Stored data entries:
== Segment start ==
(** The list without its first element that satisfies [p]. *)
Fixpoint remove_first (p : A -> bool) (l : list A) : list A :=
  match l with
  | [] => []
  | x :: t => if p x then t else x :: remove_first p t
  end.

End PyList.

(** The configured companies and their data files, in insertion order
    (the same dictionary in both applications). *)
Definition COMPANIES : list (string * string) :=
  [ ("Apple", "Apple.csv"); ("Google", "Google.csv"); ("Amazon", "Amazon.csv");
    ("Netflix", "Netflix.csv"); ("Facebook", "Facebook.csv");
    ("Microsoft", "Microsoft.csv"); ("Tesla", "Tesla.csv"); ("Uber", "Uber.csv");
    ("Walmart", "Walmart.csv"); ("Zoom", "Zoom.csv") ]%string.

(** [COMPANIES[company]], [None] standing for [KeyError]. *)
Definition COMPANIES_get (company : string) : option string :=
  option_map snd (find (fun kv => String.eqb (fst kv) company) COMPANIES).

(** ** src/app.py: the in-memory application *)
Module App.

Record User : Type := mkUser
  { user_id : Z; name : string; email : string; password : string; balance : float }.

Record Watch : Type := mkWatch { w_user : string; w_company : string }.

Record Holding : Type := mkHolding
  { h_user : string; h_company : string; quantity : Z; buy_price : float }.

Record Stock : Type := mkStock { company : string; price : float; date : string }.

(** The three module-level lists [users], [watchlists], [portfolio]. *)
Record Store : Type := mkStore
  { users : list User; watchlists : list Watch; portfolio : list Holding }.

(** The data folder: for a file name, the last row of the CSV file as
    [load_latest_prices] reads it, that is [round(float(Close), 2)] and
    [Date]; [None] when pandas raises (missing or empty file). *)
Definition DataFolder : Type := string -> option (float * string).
== Segment end ==
== Segment start ==
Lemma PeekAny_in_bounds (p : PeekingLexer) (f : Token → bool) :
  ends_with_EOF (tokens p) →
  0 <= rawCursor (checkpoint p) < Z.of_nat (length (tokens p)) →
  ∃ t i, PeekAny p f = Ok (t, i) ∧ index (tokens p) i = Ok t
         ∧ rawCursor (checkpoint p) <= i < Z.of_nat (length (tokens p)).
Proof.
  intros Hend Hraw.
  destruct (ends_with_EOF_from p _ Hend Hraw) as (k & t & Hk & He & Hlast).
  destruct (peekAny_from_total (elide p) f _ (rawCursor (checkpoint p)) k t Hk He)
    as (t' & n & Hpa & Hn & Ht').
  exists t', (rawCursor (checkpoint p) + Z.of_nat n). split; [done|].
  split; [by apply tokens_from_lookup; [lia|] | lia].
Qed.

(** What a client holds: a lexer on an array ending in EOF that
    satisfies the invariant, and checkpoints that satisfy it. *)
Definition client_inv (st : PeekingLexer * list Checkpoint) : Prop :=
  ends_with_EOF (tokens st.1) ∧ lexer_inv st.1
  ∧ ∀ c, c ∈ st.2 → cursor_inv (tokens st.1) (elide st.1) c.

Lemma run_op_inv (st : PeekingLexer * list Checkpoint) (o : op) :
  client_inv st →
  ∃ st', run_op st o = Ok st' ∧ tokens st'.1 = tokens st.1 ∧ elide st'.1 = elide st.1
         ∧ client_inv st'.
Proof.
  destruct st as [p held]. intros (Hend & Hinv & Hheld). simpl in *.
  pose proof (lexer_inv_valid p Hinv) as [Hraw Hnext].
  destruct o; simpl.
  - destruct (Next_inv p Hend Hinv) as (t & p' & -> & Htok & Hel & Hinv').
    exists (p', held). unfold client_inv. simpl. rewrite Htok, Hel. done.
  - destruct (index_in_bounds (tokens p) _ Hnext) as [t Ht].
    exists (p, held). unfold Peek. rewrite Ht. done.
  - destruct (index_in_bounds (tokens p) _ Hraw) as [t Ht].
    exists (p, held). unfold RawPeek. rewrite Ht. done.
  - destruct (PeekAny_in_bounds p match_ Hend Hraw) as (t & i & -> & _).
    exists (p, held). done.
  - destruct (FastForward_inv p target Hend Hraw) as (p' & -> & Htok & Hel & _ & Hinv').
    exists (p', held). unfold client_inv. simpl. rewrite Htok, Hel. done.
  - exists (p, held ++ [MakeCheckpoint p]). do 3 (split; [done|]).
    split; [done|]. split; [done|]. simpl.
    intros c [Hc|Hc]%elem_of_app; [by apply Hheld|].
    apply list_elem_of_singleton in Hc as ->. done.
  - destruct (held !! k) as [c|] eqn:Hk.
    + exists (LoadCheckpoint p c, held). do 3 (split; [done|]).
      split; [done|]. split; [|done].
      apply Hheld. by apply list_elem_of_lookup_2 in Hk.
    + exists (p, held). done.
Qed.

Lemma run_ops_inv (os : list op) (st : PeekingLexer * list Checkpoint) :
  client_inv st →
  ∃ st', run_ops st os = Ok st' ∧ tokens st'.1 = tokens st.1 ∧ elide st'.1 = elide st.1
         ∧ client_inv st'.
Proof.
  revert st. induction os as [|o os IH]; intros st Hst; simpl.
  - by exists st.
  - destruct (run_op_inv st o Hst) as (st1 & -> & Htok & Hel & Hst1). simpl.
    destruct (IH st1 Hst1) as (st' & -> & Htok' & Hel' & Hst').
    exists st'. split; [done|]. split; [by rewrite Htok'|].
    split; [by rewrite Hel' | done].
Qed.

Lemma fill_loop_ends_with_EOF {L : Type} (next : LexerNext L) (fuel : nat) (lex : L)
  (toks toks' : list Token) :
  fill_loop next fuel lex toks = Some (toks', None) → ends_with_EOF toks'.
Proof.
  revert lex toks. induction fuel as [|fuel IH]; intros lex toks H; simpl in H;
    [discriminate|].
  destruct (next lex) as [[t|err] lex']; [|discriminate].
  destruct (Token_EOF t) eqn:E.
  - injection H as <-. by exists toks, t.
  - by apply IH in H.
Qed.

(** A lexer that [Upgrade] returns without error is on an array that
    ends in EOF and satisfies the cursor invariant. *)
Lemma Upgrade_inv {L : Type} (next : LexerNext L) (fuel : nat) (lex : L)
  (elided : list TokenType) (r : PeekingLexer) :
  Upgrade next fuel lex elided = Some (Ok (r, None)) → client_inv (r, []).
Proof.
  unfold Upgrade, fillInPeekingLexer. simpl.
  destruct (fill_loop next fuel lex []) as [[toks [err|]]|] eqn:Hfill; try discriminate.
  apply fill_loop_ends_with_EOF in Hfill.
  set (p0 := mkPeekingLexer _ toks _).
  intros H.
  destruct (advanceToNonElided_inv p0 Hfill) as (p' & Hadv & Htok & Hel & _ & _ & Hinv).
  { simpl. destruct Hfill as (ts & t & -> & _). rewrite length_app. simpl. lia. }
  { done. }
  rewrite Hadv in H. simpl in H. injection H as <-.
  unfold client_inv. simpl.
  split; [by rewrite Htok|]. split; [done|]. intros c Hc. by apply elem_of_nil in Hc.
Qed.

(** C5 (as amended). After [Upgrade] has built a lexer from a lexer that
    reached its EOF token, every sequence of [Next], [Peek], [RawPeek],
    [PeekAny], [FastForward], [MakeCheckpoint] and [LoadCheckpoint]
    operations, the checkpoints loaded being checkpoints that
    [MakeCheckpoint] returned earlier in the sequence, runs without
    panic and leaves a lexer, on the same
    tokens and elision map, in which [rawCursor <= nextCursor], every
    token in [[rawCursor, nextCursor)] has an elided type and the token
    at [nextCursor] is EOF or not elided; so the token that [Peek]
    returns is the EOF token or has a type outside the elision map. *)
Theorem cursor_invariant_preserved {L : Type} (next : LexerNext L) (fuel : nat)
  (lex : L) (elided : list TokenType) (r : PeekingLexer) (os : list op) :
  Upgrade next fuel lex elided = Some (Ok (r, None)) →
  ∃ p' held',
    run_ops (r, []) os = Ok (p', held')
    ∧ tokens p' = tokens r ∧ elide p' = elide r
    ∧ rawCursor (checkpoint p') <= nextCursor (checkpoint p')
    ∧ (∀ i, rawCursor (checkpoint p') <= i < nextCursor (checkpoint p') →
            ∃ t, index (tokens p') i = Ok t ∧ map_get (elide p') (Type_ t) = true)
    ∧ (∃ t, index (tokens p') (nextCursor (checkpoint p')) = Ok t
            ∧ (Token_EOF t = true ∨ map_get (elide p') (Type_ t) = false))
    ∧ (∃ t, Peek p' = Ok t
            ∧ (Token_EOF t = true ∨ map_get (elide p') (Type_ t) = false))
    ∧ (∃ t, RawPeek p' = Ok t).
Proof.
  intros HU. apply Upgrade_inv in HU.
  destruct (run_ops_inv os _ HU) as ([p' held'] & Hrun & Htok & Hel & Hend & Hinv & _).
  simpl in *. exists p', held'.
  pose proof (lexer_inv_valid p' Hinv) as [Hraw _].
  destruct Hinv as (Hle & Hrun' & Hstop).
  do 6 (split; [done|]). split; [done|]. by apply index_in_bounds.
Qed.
== Segment end ==
§ **About this exercise**
Each line above that contains the word "Hrun" should be copied.

§ **Your solution**
  destruct (run_ops_inv os _ HU) as ([p' held'] & Hrun & Htok & Hel & Hend & Hinv & _).
  destruct Hinv as (Hle & Hrun' & Hstop).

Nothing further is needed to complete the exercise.